* [Data to examine]

(** * flagd telemetry: the metrics recorder of core/pkg/telemetry/metrics.go

    A shallow embedding of the MetricsRecorder facade: the attribute
    builders, the seven recording operations and the constructor
    NewOTelRecorder with its two histogram views.  The OpenTelemetry SDK is
    the sink: every call the facade makes on an instrument handle is appended
    to a log, and the accumulated values are read off that log. *)

From Stdlib Require Import ZArith List String Bool Lia.
From Stdlib Require Import Floats.SpecFloat.
Import ListNotations.

Open Scope string_scope.
Open Scope list_scope.
Open Scope Z_scope.

(** ** Go's float64: IEEE 754 binary64, round to nearest even *)
Module float64.

Definition prec : Z := 53.
Definition emax : Z := 1024.

Definition t : Type := spec_float.

Definition add : t -> t -> t := SFadd prec emax.
Definition mul : t -> t -> t := SFmul prec emax.
Definition div : t -> t -> t := SFdiv prec emax.
Definition leb : t -> t -> bool := SFleb.

(** The conversion float64(n) of an integer n. *)
Definition of_int (n : Z) : t := binary_normalize prec emax n 0 false.

(** The float64 that a decimal constant m / 10^k denotes: the constant is
    exact and is rounded once.  Meant for |m| < 2^53 and k <= 22, where m
    and 10^k are themselves floats and the division rounds the exact
    quotient. *)
Definition dec (m : Z) (k : nat) : t :=
  div (of_int m) (of_int (10 ^ Z.of_nat k)).

(** [exactly f num den]: [f] is finite and its value is num/den
    (den > 0). *)
Definition exactly (f : t) (num den : Z) : bool :=
  match f with
  | S754_zero _ => num =? 0
  | S754_finite s m e =>
      let v := if s then Z.neg m else Z.pos m in
      if 0 <=? e then v * 2 ^ e * den =? num
      else v * den =? num * 2 ^ (- e)
  | _ => false
  end.

(** [nearest f num den]: [f] is finite and num/den lies within half a unit
    in the last place of [f] (den > 0). *)
Definition nearest (f : t) (num den : Z) : bool :=
  match f with
  | S754_zero _ => num =? 0
  | S754_finite s m e =>
      let v := if s then Z.neg m else Z.pos m in
      if 0 <=? e then 2 * Z.abs (v * 2 ^ e * den - num) <=? 2 ^ e * den
      else 2 * Z.abs (v * den - num * 2 ^ (- e)) <=? den
  | _ => false
  end.

Definition ltb : t -> t -> bool := SFltb.

(** The floats of a list grow strictly from each one to the next. *)
Fixpoint increasing (l : list t) : bool :=
  match l with
  | [] => true
  | a :: l' =>
      match l' with
      | [] => true
      | b :: _ => ltb a b && increasing l'
      end
  end.

End float64.

(** ** Go's int64 arithmetic: two's complement wrap-around *)
Module int64.

Definition min : Z := - 2 ^ 63.
Definition max : Z := 2 ^ 63 - 1.

Definition wrap (x : Z) : Z := (x + 2 ^ 63) mod 2 ^ 64 - 2 ^ 63.

Definition add (x y : Z) : Z := wrap (x + y).

End int64.

(** ** Go's error interface: a value with an Error() method; nil is [None] *)
Class error (E : Type) := Error : E -> string.

(** An error made by errors.New(msg): Error() returns msg. *)
#[export] Instance error_string : error string := fun msg => msg.

(** ** go.opentelemetry.io/otel/attribute *)
Module attribute.

Definition Key : Type := string.

Inductive Value : Type :=
| BoolValue (b : bool)
| Int64Value (n : Z)
| StringValue (s : string).

Record KeyValue : Type := { key : Key; value : Value }.

(** Key.String(v) *)
Definition String (k : Key) (v : string) : KeyValue :=
  {| key := k; value := StringValue v |}.

Definition has_key (k : Key) (attrs : list KeyValue) : bool :=
  existsb (fun kv => String.eqb (key kv) k) attrs.

Definition Value_eqb (a b : Value) : bool :=
  match a, b with
  | BoolValue x, BoolValue y => Bool.eqb x y
  | Int64Value x, Int64Value y => Z.eqb x y
  | StringValue x, StringValue y => String.eqb x y
  | _, _ => false
  end.

Definition KeyValue_eqb (a b : KeyValue) : bool :=
  String.eqb (key a) (key b) && Value_eqb (value a) (value b).

Fixpoint Set_eqb (a b : list KeyValue) : bool :=
  match a, b with
  | [], [] => true
  | x :: a', y :: b' => KeyValue_eqb x y && Set_eqb a' b'
  | _, _ => false
  end.

(** Puts [kv] at its place in a list sorted by key, in the stead of an
    attribute of the same key if there is one. *)
Fixpoint put (kv : KeyValue) (set : list KeyValue) : list KeyValue :=
  match set with
  | [] => [kv]
  | kv' :: set' =>
      match String.compare (key kv) (key kv') with
      | Eq => kv :: set'
      | Lt => kv :: kv' :: set'
      | Gt => kv' :: put kv set'
      end
  end.

(** attribute.NewSet(kvs...): the attributes sorted by key, the last value
    kept where a key is repeated.  The SDK keeps one point per set. *)
Definition NewSet (kvs : list KeyValue) : list KeyValue :=
  fold_left (fun set kv => put kv set) kvs [].

(** Two attribute lists denote the same set. *)
Definition same_set (a b : list KeyValue) : bool :=
  Set_eqb (NewSet a) (NewSet b).

(** No key occurs twice in the list. *)
Fixpoint distinct_keys (ks : list Key) : bool :=
  match ks with
  | [] => true
  | k :: ks' => negb (existsb (String.eqb k) ks') && distinct_keys ks'
  end.

End attribute.

(** ** go.opentelemetry.io/otel/semconv/v1.18.0 (the keys the recorder uses) *)
Module semconv.

Definition ServiceNameKey : attribute.Key := "service.name".
Definition HTTPURLKey : attribute.Key := "http.url".
Definition HTTPMethodKey : attribute.Key := "http.method".
Definition HTTPStatusCodeKey : attribute.Key := "http.status_code".
Definition FeatureFlagProviderNameKey : attribute.Key :=
  "feature_flag.provider_name".

Definition FeatureFlagProviderName (val : string) : attribute.KeyValue :=
  attribute.String FeatureFlagProviderNameKey val.

End semconv.

(** ** Go's time.Duration: an int64 count of nanoseconds *)
Module time.

Definition Duration : Type := Z.

Definition Nanosecond : Duration := 1.
Definition Microsecond : Duration := 1000 * Nanosecond.
Definition Millisecond : Duration := 1000 * Microsecond.
Definition Second : Duration := 1000 * Millisecond.

(** Duration.Seconds: the whole seconds and the remaining nanoseconds are
    converted separately, [/] and [%] truncating towards zero. *)
Definition Seconds (d : Duration) : float64.t :=
  let sec := Z.quot d Second in
  let nsec := Z.rem d Second in
  float64.add (float64.of_int sec)
              (float64.div (float64.of_int nsec) (float64.of_int (10 ^ 9))).

End time.

(** ** github.com/prometheus/client_golang/prometheus (bucket helpers) *)
Module prometheus.

(** Modelled from the spec: prometheus.DefBuckets, a constant of the
    Prometheus client library, is not under src/.  The spec calls it the
    backend-default latency bucket set, in seconds, spanning sub-millisecond
    to tens of seconds; the library declares it as the literal
    {.005, .01, .025, .05, .1, .25, .5, 1, 2.5, 5, 10}. *)
Definition DefBuckets : list float64.t :=
  [ float64.dec 5 3; float64.dec 1 2; float64.dec 25 3; float64.dec 5 2;
    float64.dec 1 1; float64.dec 25 2; float64.dec 5 1; float64.of_int 1;
    float64.dec 25 1; float64.of_int 5; float64.of_int 10 ].

(** The loop of ExponentialBuckets: buckets[i] = start; start *= factor. *)
Fixpoint fill (count : nat) (start factor : float64.t) : list float64.t :=
  match count with
  | O => []
  | S count' => start :: fill count' (float64.mul start factor) factor
  end.

(** Modelled from the spec: prometheus.ExponentialBuckets is not under
    src/.  It yields [count] buckets, the first at [start], each next one
    the previous multiplied by [factor]; the library panics ([None]) unless
    count >= 1, start > 0 and factor > 1. *)
Definition ExponentialBuckets (start factor : float64.t) (count : Z)
  : option (list float64.t) :=
  if count <? 1 then None
  else if float64.leb start (float64.of_int 0) then None
  else if float64.leb factor (float64.of_int 1) then None
  else Some (fill (Z.to_nat count) start factor).

End prometheus.

(** ** go.opentelemetry.io/otel/sdk/instrumentation *)
Module instrumentation.

Record Scope : Type :=
  { Name : string; Version : string; SchemaURL : string }.

(** The struct literal Scope{Name: name}: the other fields are zero. *)
Definition named (name : string) : Scope :=
  {| Name := name; Version := ""; SchemaURL := "" |}.

End instrumentation.

(** ** go.opentelemetry.io/otel/sdk/metric/aggregation *)
Module aggregation.

Inductive Aggregation : Type :=
| Default
| ExplicitBucketHistogram (Boundaries : list float64.t) (NoMinMax : bool).

Definition Boundaries (a : Aggregation) : option (list float64.t) :=
  match a with
  | Default => None
  | ExplicitBucketHistogram b _ => Some b
  end.

End aggregation.

(** ** go.opentelemetry.io/otel/sdk/metric: instrument criteria, streams, views *)
Module metric.

Inductive InstrumentKind : Type :=
| InstrumentKindUndefined
| InstrumentKindCounter
| InstrumentKindUpDownCounter
| InstrumentKindHistogram.

(** metric.Instrument, used as the matching criteria of a view. *)
Record Instrument : Type :=
  { Name : string;
    Description : string;
    Kind : InstrumentKind;
    Unit : string;
    Scope : instrumentation.Scope }.

Record Stream : Type :=
  { StreamName : string;
    StreamDescription : string;
    StreamUnit : string;
    Aggregation : aggregation.Aggregation }.

(** metric.NewView(criteria, mask) *)
Record View : Type := NewView { criteria : Instrument; mask : Stream }.

End metric.

Section Telemetry.

(** Types that are opaque to the package: context.Context, metric.Reader,
    resource.Resource and the dynamic type behind an [error]. *)
Variables (Ctx Reader Resource E : Type).
Context {error_E : error E}.

(** SemConvFeatureFlagAttributes(key, variant) belongs to this package but
    lies outside metrics.go; the recorder only appends to its result. *)
Variable SemConvFeatureFlagAttributes :
  string -> string -> list attribute.KeyValue.

(** The error, if any, with which the SDK answers the creation of an
    instrument of a given kind and name.  The constructor discards it. *)
Variable creation_error : metric.InstrumentKind -> string -> option E.

(** *** The meter provider and its options *)

Inductive ProviderOption : Type :=
| WithReader (r : Reader)
| WithView (views : list metric.View)
| WithResource (res : Resource).

Record MeterProvider : Type :=
  { readers : list Reader;
    views : list metric.View;
    res : option Resource }.

Definition applyOption (p : MeterProvider) (o : ProviderOption)
  : MeterProvider :=
  match o with
  | WithReader r =>
      {| readers := readers p ++ [r]; views := views p; res := res p |}
  | WithView vs =>
      {| readers := readers p; views := views p ++ vs; res := res p |}
  | WithResource rs =>
      {| readers := readers p; views := views p; res := Some rs |}
  end.

(** metric.NewMeterProvider(options...): the options apply in order. *)
Definition NewMeterProvider (options : list ProviderOption) : MeterProvider :=
  fold_left applyOption options {| readers := []; views := []; res := None |}.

* [Task to complete] When the word "applyOption" shows up in a line of the entries, pull that line out.

* [Worked solution]
Definition applyOption (p : MeterProvider) (o : ProviderOption)
  fold_left applyOption options {| readers := []; views := []; res := None |}.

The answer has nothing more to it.